Taking the line with "s' = plotIdCounter s" as the first and the line with "assert (Wm : webR mid" as the last, set down exactly every line in that range from the entries below, and no more.

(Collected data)
##############################

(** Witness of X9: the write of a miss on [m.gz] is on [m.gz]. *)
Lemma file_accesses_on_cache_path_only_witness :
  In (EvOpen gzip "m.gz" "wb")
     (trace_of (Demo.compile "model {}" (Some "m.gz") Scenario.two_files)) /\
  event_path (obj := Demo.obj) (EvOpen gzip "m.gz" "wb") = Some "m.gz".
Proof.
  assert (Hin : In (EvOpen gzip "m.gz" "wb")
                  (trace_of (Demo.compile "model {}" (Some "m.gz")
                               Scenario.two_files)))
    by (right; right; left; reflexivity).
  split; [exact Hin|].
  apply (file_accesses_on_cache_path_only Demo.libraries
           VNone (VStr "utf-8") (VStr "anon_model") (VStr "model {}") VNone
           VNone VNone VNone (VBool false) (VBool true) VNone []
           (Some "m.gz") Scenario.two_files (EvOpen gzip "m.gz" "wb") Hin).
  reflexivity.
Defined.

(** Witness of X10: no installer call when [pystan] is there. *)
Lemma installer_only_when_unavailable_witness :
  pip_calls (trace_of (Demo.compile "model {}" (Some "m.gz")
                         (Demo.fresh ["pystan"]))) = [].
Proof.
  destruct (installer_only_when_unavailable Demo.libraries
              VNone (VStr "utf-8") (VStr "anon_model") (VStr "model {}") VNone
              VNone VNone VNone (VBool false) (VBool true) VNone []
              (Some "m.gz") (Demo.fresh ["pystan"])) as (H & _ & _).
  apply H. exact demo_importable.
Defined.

##############################

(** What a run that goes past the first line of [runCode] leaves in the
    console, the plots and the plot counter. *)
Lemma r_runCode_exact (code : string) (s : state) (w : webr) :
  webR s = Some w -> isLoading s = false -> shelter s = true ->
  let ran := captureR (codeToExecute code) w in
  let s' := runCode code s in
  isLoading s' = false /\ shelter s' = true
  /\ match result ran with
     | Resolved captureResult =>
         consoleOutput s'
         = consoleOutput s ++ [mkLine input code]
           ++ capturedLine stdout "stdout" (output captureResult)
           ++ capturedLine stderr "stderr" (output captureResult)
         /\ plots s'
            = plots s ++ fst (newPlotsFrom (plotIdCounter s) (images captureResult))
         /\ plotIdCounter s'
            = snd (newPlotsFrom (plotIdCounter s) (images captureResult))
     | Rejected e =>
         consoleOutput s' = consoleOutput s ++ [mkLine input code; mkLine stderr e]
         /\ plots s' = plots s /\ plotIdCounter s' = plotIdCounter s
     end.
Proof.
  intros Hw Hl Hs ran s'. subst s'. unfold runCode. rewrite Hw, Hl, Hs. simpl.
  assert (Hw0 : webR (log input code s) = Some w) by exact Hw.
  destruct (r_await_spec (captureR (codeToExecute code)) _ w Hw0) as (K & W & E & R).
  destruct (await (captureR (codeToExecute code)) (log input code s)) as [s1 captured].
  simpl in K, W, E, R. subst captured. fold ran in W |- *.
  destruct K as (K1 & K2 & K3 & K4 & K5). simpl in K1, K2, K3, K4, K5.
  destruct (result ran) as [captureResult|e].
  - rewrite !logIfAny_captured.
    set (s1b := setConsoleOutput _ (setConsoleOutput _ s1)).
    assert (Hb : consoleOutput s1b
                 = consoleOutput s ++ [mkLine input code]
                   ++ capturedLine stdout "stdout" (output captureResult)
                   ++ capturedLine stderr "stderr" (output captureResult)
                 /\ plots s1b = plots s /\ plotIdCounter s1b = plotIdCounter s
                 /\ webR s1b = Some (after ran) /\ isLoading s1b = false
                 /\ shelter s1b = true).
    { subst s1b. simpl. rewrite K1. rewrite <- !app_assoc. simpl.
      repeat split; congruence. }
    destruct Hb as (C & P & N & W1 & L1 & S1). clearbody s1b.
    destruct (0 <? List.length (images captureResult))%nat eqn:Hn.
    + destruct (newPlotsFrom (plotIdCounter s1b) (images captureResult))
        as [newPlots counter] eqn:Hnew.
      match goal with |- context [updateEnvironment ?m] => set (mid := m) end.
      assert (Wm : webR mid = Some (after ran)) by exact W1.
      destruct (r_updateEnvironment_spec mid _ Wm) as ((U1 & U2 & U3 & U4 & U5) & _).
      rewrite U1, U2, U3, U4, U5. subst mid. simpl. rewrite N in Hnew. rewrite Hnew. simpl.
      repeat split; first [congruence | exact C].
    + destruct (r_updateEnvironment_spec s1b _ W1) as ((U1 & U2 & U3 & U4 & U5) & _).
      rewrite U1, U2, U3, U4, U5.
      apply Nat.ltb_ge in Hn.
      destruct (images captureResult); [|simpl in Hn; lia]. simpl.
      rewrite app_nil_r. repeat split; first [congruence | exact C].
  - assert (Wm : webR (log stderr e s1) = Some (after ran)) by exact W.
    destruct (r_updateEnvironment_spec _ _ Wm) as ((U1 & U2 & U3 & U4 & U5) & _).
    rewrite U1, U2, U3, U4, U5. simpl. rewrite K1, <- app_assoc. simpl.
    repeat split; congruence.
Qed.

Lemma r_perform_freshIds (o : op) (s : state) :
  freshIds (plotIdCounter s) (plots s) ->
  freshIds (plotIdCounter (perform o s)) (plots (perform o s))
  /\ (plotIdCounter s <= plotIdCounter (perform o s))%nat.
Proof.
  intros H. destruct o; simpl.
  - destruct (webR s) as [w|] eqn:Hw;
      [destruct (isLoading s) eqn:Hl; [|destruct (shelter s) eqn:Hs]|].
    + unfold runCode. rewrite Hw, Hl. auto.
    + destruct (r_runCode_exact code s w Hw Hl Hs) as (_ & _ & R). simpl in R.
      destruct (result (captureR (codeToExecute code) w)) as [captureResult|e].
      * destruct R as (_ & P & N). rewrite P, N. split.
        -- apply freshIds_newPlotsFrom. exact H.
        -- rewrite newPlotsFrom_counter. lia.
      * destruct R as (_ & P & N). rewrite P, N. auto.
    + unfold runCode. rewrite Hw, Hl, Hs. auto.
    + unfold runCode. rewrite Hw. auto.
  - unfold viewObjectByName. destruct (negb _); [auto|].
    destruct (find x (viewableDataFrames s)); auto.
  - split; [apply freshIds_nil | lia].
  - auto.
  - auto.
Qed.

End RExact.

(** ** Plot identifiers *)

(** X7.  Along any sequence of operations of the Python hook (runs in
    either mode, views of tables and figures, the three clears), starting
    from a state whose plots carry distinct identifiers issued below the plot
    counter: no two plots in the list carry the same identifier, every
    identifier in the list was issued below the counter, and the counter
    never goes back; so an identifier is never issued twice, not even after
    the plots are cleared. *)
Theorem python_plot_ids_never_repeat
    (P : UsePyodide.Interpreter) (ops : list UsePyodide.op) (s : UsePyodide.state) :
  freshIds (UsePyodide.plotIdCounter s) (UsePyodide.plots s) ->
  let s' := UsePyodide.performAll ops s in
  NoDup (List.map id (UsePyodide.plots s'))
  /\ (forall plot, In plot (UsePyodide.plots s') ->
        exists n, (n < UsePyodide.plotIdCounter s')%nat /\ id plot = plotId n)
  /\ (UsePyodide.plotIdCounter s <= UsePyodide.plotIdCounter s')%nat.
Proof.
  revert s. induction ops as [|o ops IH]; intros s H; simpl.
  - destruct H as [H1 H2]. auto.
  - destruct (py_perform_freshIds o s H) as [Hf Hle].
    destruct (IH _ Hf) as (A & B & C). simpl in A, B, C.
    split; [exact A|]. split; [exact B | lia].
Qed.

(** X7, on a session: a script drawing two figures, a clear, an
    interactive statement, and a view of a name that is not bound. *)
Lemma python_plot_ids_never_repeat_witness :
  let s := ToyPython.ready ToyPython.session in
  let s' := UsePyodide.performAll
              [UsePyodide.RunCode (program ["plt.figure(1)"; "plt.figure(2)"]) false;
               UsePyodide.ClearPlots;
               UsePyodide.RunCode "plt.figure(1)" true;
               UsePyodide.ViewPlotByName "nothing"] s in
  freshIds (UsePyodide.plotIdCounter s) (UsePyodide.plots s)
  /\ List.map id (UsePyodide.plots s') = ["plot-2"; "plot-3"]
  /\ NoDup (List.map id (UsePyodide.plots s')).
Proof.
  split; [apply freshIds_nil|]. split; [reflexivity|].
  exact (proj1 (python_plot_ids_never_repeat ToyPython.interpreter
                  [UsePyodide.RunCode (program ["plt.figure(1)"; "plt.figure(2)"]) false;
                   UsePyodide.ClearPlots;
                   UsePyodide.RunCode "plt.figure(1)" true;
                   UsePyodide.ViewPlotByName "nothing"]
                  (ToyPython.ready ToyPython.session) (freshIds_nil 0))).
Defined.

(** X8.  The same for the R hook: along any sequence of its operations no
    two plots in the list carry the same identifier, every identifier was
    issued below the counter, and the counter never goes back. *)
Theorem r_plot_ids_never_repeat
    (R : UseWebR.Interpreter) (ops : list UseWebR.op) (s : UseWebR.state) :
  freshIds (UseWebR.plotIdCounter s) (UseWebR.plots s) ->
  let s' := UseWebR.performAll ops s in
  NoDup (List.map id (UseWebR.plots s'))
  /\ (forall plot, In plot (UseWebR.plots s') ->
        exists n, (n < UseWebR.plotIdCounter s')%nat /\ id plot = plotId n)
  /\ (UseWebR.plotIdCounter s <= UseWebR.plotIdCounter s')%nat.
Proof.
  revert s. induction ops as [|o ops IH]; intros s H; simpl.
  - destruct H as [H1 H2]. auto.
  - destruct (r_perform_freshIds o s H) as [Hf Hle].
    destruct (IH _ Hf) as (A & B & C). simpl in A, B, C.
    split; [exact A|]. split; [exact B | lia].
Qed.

##############################

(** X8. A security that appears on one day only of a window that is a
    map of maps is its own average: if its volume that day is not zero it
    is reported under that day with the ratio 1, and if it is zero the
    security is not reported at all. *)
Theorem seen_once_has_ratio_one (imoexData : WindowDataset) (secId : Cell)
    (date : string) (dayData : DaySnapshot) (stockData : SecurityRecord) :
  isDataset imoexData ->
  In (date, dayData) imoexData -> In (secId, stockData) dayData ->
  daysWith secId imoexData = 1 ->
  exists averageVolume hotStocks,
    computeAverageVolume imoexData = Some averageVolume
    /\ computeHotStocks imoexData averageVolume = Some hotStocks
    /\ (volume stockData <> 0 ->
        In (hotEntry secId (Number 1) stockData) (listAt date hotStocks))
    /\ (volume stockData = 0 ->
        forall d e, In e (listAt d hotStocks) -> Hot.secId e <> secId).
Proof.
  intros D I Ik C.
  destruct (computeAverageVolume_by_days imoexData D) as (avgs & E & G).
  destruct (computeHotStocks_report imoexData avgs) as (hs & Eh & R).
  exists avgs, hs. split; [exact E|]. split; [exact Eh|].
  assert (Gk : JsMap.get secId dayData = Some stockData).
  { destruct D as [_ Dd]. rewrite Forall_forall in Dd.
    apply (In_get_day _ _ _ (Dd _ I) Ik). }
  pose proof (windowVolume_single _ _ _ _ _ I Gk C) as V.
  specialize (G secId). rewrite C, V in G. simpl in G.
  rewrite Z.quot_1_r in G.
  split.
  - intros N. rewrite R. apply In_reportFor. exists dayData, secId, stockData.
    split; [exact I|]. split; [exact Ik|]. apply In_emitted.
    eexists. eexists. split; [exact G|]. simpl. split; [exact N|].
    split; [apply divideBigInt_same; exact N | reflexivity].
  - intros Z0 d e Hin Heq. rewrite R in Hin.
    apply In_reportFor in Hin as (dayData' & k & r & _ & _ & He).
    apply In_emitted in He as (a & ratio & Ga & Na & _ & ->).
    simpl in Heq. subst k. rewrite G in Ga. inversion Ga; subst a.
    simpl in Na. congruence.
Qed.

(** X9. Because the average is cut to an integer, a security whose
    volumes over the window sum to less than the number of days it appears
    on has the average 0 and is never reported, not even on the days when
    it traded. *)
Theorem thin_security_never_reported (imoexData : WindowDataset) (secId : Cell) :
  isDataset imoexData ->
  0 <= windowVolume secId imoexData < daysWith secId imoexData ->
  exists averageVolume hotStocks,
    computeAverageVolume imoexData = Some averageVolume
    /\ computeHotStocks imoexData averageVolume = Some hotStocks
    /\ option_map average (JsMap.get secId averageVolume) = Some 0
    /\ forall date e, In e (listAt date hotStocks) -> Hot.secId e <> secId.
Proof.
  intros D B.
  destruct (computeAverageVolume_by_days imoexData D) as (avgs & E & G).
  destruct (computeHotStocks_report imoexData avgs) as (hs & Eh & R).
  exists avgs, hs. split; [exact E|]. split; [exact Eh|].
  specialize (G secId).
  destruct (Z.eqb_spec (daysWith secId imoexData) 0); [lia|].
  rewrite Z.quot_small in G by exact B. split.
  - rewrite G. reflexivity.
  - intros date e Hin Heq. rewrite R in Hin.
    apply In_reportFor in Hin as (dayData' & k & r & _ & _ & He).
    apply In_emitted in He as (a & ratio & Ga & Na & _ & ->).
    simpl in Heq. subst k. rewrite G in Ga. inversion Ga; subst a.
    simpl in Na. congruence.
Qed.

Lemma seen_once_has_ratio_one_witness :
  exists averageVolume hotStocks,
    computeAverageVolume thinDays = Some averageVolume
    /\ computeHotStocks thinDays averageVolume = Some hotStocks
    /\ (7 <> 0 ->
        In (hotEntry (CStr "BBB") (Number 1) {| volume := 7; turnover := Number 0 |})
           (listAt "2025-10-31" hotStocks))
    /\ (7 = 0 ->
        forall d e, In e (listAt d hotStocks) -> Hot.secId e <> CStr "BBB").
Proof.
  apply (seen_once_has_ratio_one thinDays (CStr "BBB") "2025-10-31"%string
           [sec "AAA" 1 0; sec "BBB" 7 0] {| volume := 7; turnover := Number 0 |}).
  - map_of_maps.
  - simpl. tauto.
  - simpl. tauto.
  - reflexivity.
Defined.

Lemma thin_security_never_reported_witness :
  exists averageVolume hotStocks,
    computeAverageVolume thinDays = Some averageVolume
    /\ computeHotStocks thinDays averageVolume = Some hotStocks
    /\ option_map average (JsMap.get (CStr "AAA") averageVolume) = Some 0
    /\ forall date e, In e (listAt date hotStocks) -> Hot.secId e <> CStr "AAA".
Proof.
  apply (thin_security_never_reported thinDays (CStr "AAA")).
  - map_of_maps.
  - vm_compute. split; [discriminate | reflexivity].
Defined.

##############################

> EXERCISE ANSWER
         /\ plots s' = plots s /\ plotIdCounter s' = plotIdCounter s
     end.
Proof.
  intros Hw Hl Hs ran s'. subst s'. unfold runCode. rewrite Hw, Hl, Hs. simpl.
  assert (Hw0 : webR (log input code s) = Some w) by exact Hw.
  destruct (r_await_spec (captureR (codeToExecute code)) _ w Hw0) as (K & W & E & R).
  destruct (await (captureR (codeToExecute code)) (log input code s)) as [s1 captured].
  simpl in K, W, E, R. subst captured. fold ran in W |- *.
  destruct K as (K1 & K2 & K3 & K4 & K5). simpl in K1, K2, K3, K4, K5.
  destruct (result ran) as [captureResult|e].
  - rewrite !logIfAny_captured.
    set (s1b := setConsoleOutput _ (setConsoleOutput _ s1)).
    assert (Hb : consoleOutput s1b
                 = consoleOutput s ++ [mkLine input code]
                   ++ capturedLine stdout "stdout" (output captureResult)
                   ++ capturedLine stderr "stderr" (output captureResult)
                 /\ plots s1b = plots s /\ plotIdCounter s1b = plotIdCounter s
                 /\ webR s1b = Some (after ran) /\ isLoading s1b = false
                 /\ shelter s1b = true).
    { subst s1b. simpl. rewrite K1. rewrite <- !app_assoc. simpl.
      repeat split; congruence. }
    destruct Hb as (C & P & N & W1 & L1 & S1). clearbody s1b.
    destruct (0 <? List.length (images captureResult))%nat eqn:Hn.
    + destruct (newPlotsFrom (plotIdCounter s1b) (images captureResult))
        as [newPlots counter] eqn:Hnew.
      match goal with |- context [updateEnvironment ?m] => set (mid := m) end.
      assert (Wm : webR mid = Some (after ran)) by exact W1.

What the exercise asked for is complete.